Geoffrey Fox

Reflections & Inquiries

Forbidden to laugh

2022.08.13 - Tags: , ,

The Satanic VersesThe Satanic Verses by Salman Rushdie
My rating: 5 of 5 stars

The news of the stabbing of Salman Rushdie (2022.08.12) has made me want to celebrate once again this wonderful, hilarious satyrical novel. Which I now want to reread. I just found my handwritten review from my journal, written shortly after its publication. Here I’ve typed it out, as a place-holder for what should be a more thorough, thoughtful essay, taking account of the extreme violence for which this very clever comedy has been a pretext:

(From my journal, 2 April 1989:)
Salman Rushdie, The Satanic Verses. NY: Viking, 1988. 547 pp.
Gibreel Farishta, star of countless Indian “theologicals,” and Saladin Chamchala, an Anglicized Indian actor who specializes in voices for commercials, are blown out of an Air India plan, the “Bostan,” over London and tumble, unhurt but transformed, to earth.
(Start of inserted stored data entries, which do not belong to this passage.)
(** ** Exceptions and results *)

(** The instances of [Exception] the handler body can meet: the [KeyError] of
    a failed subscript, and whatever a provider client raises, of which the
    handler only ever reads [str(e)]. *)
Inductive exn : Type :=
| KeyError (key : string)
| ProviderError (message : string).

(** [str(e)] *)
Definition str (e : exn) : string :=
  match e with
  | KeyError key => Text.repr key
  | ProviderError message => message
  end.

(** A Python [dict] with text keys and text values. *)
Abbreviation pydict := (gmap string string).

(** [d[key]] *)
Definition getitem (d : pydict) (key : string) : exn + string :=
  match d !! key with
  | Some v => inr v
  | None => inl (KeyError key)
  end.

(** ** 3. Data models *)

Record Message : Type := { role : string; content : string }.

Record QueryRequest : Type := { query : string; history : list Message }.

(** LangChain's message objects. *)
Inductive BaseMessage : Type :=
| SystemMessage (text : string)
| HumanMessage (text : string)
| AIMessage (text : string).

Definition message_content (m : BaseMessage) : string :=
  match m with
  | SystemMessage text | HumanMessage text | AIMessage text => text
  end.

(** An entry of the [sources] list: [{"title": ..., "url": ...}]. *)
Record SourceSummary : Type := { title : string; url : string }.

(** The handler's return value: [{"answer": ..., "sources": ...}]. *)
Record ChatResponse : Type := { answer : string; sources : list SourceSummary }.

(** ** 4. Helper functions *)

Definition format_message (msg : Message) : BaseMessage :=
  if String.eqb (role msg) "user"
  then HumanMessage (content msg)
  else AIMessage (content msg).

(** The loop appends one object per message, in order. *)
Fixpoint format_history_from (formatted_history : list BaseMessage)
    (messages : list Message) : list BaseMessage :=
  match messages with
  | [] => formatted_history
  | msg :: rest =>
      format_history_from (formatted_history ++ [format_message msg]) rest
  end.

Definition format_history (messages : list Message) : list BaseMessage :=
  format_history_from [] messages.

(** ** 2. Agent setup *)

(** [TavilySearchResults(max_results=3)] *)
Record TavilySearchResults : Type := { max_results : nat }.

Definition search_tool : TavilySearchResults := {| max_results := 3 |}.

(** [ChatGroq(model=..., temperature=0)] *)
Record ChatGroq : Type := { model : string; temperature : Z }.

Definition llm : ChatGroq :=
  {| model := "llama-3.3-70b-versatile"; temperature := 0 |}.

(** The system template, with the context block in the place of
    [{context}]. *)
Definition template (context : string) : string :=
  Text.LF
  +:+ "You are a helpful research assistant. " +:+ Text.LF
  +:+ "Answer the user's question based on the following context. " +:+ Text.LF
  +:+ "If the context doesn't contain the answer, say "
  +:+ Text.DQUOTE +:+ "I couldn't find that information." +:+ Text.DQUOTE
  +:+ Text.LF
  +:+ Text.LF
  +:+ "Context:" +:+ Text.LF
  +:+ context +:+ Text.LF.

(** The inputs of [chain.invoke]. *)
Record ChainInput : Type :=
  { ci_context : string; ci_question : string; ci_chat_history : list BaseMessage }.

(** [prompt]: the system message, the memory slot, the new human turn. *)
Definition prompt (inputs : ChainInput) : list BaseMessage :=
  SystemMessage (template (ci_context inputs))
  :: ci_chat_history inputs ++ [HumanMessage (ci_question inputs)].

(** ** The providers and the log of effects *)

(** The search provider gets the query and the result cap, the model
    provider the model identifier, the temperature and the messages (the
    generated text is what [StrOutputParser] keeps of its reply).  Either
    returns or raises. *)
Record Providers : Type := {
  tavily_search : string -> nat -> exn + list pydict;
  groq_chat : string -> Z -> list BaseMessage -> exn + string
}.

Inductive event : Type :=
| SearchCall (q : string) (cap : nat)
| ModelCall (model_id : string) (temp : Z) (messages : list BaseMessage)
| Printed (line : string).

(** A computation that appends to the log and returns a value or raises an
    exception of type [E]. *)
Definition io (E A : Type) : Type := list event -> list event * (E + A).

Module IO.

Definition ret {E A} (a : A) : io E A := fun log => (log, inr a).

Definition raise {E A} (e : E) : io E A := fun log => (log, inl e).

Definition bind {E A B} (c : io E A) (k : A -> io E B) : io E B :=
  fun log =>
    match c log with
    | (log', inr a) => k a log'
    | (log', inl e) => (log', inl e)
    end.

(** A pure step that returns or raises. *)
Definition lift {E A} (r : E + A) : io E A := fun log => (log, r).

Definition emit {E} (ev : event) : io E unit := fun log => (log ++ [ev], inr tt).

(** [try: c  except Exception as e: handler(e)] *)
Definition try_except {E E' A} (c : io E A) (handler : E -> io E' A) : io E' A :=
  fun log =>
    match c log with
    | (log', inr a) => (log', inr a)
    | (log', inl e) => handler e log'
    end.

End IO.

Notation "'let!' x ':=' c 'in' k" := (IO.bind c (fun x => k))
  (at level 10, x name, c at level 100, k at level 200).

(** The pure counterpart, for comprehensions that may raise. *)
Definition and_then {E A B} (r : E + A) (k : A -> E + B) : E + B :=
  match r with
  | inr a => k a
  | inl e => inl e
  end.

(** [[f(x) for x in xs]], where [f] may raise: the first exception, in list
    order, ends the comprehension. *)
Fixpoint comprehension {E A B} (f : A -> E + B) (xs : list A) : E + list B :=
  match xs with
  | [] => inr []
  | x :: rest =>
      and_then (f x) (fun y =>
      and_then (comprehension f rest) (fun ys => inr (y :: ys)))
  end.

(** [search_tool.invoke(query)] *)
Definition search_invoke (P : Providers) (tool : TavilySearchResults)
    (q : string) : io exn (list pydict) :=
  let! _ := IO.emit (SearchCall q (max_results tool)) in
  IO.lift (tavily_search P q (max_results tool)).

(** [chain.invoke(inputs)], with [chain = prompt | llm | StrOutputParser()] *)
Definition chain_invoke (P : Providers) (inputs : ChainInput) : io exn string :=
  let messages := prompt inputs in
  let! _ := IO.emit (ModelCall (model llm) (temperature llm) messages) in
  IO.lift (groq_chat P (model llm) (temperature llm) messages).

Definition print {E} (line : string) : io E unit := IO.emit (Printed line).

(** ** 5. API endpoints *)

(** [raise HTTPException(status_code=..., detail=...)] *)
Record HTTPException : Type := { status_code : nat; detail : string }.

(** [[r["content"] for r in raw_results]] *)
Definition contents (raw_results : list pydict) : exn + list string :=
  comprehension (fun r => getitem r "content") raw_results.

(** ["\n\n".join([r["content"] for r in raw_results])] *)
Definition context_of (raw_results : list pydict) : exn + string :=
  and_then (contents raw_results) (fun cs => inr (Text.join (Text.LF +:+ Text.LF) cs)).

(** [res["content"][:40] + "..."] *)
Definition title_of (text : string) : string := Text.slice_to 40 text +:+ "...".

(** [{"title": res["content"][:40] + "...", "url": res["url"]}] *)
Definition source_of (res : pydict) : exn + SourceSummary :=
  and_then (getitem res "content") (fun c =>
  and_then (getitem res "url") (fun u =>
  inr {| title := title_of c; url := u |})).

Definition sources_of (raw_results : list pydict) : exn + list SourceSummary :=
  comprehension source_of raw_results.

(** The [try] block from the second statement on, given [raw_results]. *)
Definition chat_after_search (P : Providers) (request : QueryRequest)
    (raw_results : list pydict) : io exn ChatResponse :=
  let! context_text := IO.lift (context_of raw_results) in
  let chat_history := format_history (history request) in
  let! response := chain_invoke P {| ci_context := context_text;
                                ci_question := query request;
                                ci_chat_history := chat_history |} in
  let! srcs := IO.lift (sources_of raw_results) in
  IO.ret {| answer := response; sources := srcs |}.

(** The [try] block. *)
Definition chat_body (P : Providers) (request : QueryRequest) : io exn ChatResponse :=
  let! raw_results := search_invoke P search_tool (query request) in
  chat_after_search P request raw_results.

(** The [except Exception as e] block. *)
Definition chat_except (e : exn) : io HTTPException ChatResponse :=
  let! _ := print ("Error: " +:+ str e) in
  IO.raise {| status_code := 500; detail := str e |}.

Definition chat_endpoint (P : Providers) (request : QueryRequest)
  : io HTTPException ChatResponse :=
  IO.try_except (chat_body P request) chat_except.

(** ** The request boundary

    What the framework does around the handler: it parses the body as JSON,
    validates it against [QueryRequest], calls the handler, and turns the
    returned dict, or the [HTTPException], into the HTTP response. *)

#[local] Set Warnings "-register-all".

Inductive json : Type :=
| JNull
| JBool (b : bool)
| JNum (z : Z)
| JStr (s : string)
| JArr (items : list json)
| JObj (fields : list (string * json)).

(** Member [key] of a JSON object; as in a Python dict built from the body,
    the last of several members of the same name is the one kept. *)
Fixpoint obj_get (key : string) (fields : list (string * json)) : option json :=
  match fields with
  | [] => None
  | (k, v) :: rest =>
      match obj_get key rest with
      | Some w => Some w
      | None => if String.eqb key k then Some v else None
      end
  end.

Definition has_field (key : string) (body : json) : bool :=
  match body with
  | JObj fields => match obj_get key fields with Some _ => true | None => false end
  | _ => false
  end.

(** A field annotated [str]. *)
Definition validate_str (v : json) : option string :=
  match v with
  | JStr s => Some s
  | _ => None
  end.

(** [class Message(BaseModel)]: [role: str], [content: str]. *)
Definition validate_Message (v : json) : option Message :=
  match v with
  | JObj fields =>
      r ← obj_get "role" fields ≫= validate_str;
      c ← obj_get "content" fields ≫= validate_str;
      Some {| role := r; content := c |}
  | _ => None
  end.

(** A field annotated [List[Message]]. *)
Definition validate_history (v : json) : option (list Message) :=
  match v with
  | JArr items => mapM validate_Message items
  | _ => None
  end.

(** [class QueryRequest(BaseModel)]: [query: str], and
    [history: List[Message] = []], whose default stands in when the member
    is absent. *)
Definition validate_QueryRequest (body : json) : option QueryRequest :=
  match body with
  | JObj fields =>
      q ← obj_get "query" fields ≫= validate_str;
      h ← match obj_get "history" fields with
          | None => Some []
          | Some v => validate_history v
          end;
      Some {| query := q; history := h |}
  | _ => None
  end.

Inductive http_response : Type :=
| UnprocessableEntity                       (* 422, the validation error *)
| JSONResponse (status : nat) (body : json).

Definition source_json (s : SourceSummary) : json :=
  JObj [("title", JStr (title s)); ("url", JStr (url s))].

Definition response_json (r : ChatResponse) : json :=
  JObj [("answer", JStr (answer r)); ("sources", JArr (map source_json (sources r)))].

(** The framework's handler for [HTTPException]. *)
Definition http_exception_response (exc : HTTPException) : http_response :=
  JSONResponse (status_code exc) (JObj [("detail", JStr (detail exc))]).

(** The outcome of the handler as an HTTP response. *)
Definition respond (outcome : HTTPException + ChatResponse) : http_response :=
  match outcome with
  | inr r => JSONResponse 200 (response_json r)
  | inl exc => http_exception_response exc
  end.

(** [POST /chat] with body [body]. *)
Definition post_chat (P : Providers) (body : json)
  : list event -> list event * http_response :=
  fun log =>
    match validate_QueryRequest body with
    | None => (log, UnprocessableEntity)
    | Some request =>
        let (log', outcome) := chat_endpoint P request log in
        (log', respond outcome)
    end.

(** The events a request appends when the search raises, when the context
    cannot be built, and when the model has been called. *)
Definition search_event (request : QueryRequest) : event :=
  SearchCall (query request) (max_results search_tool).

Definition chain_input (request : QueryRequest) (context_text : string) : ChainInput :=
  {| ci_context := context_text;
     ci_question := query request;
     ci_chat_history := format_history (history request) |}.

Definition model_event (request : QueryRequest) (context_text : string) : event :=
  ModelCall (model llm) (temperature llm) (prompt (chain_input request context_text)).

Definition error_event (e : exn) : event := Printed ("Error: " +:+ str e).

Definition internal_error (e : exn) : HTTPException :=
  {| status_code := 500; detail := str e |}.


(** ** 1. Configuration *)

(** [os.getenv(name)] on the environment left by [load_dotenv()]. *)
Definition os_getenv (environ : pydict) (name : string) : option string :=
  environ !! name.

(** [not v], for [v] a string or [None]. *)
Definition py_not (v : option string) : bool :=
  match v with
  | None | Some EmptyString => true
  | Some (String _ _) => false
  end.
Gibreel, whose movie name (not his real one, which I forget) means Gabriel Angel, becomes — at least in his dreams and his later madness, and possibly in fact — the Archangel Gabriel. Saladin Chamchala — shortened from the Urdu, Salahuddin Chamchawalla — becomes goat-like, with horns, hooves and an enormous prick; is he satyr or Satan?
Farishta is the perfectly eclectic Indian, absorbing all the religions and accepting all the customs of his homeland and thinking the English are a bit weird. At one point, believing himself to be the archangel, he decides to tropicalize England — giving it a tropical climate will improve everybody’s behavior, he believes.
Saladin is the hyper assimilated Indian, loving England more than the English do.
Much of the book is taken up with Gibreel’s dreams, first of the founding of Islam (“Submission”) by Mohammad (“Mahound”), and later of another, modern Ayeesha, a young girl who leads a whole Indian village on a pilgrimage to Mecca, in which those whose faith is strong walk through the Arabian sea.
Ending is disappointing… [but I won’t give it away here: read the book and have some good laughs, at the contradictions and improvisations of immigration and transcultural confusion].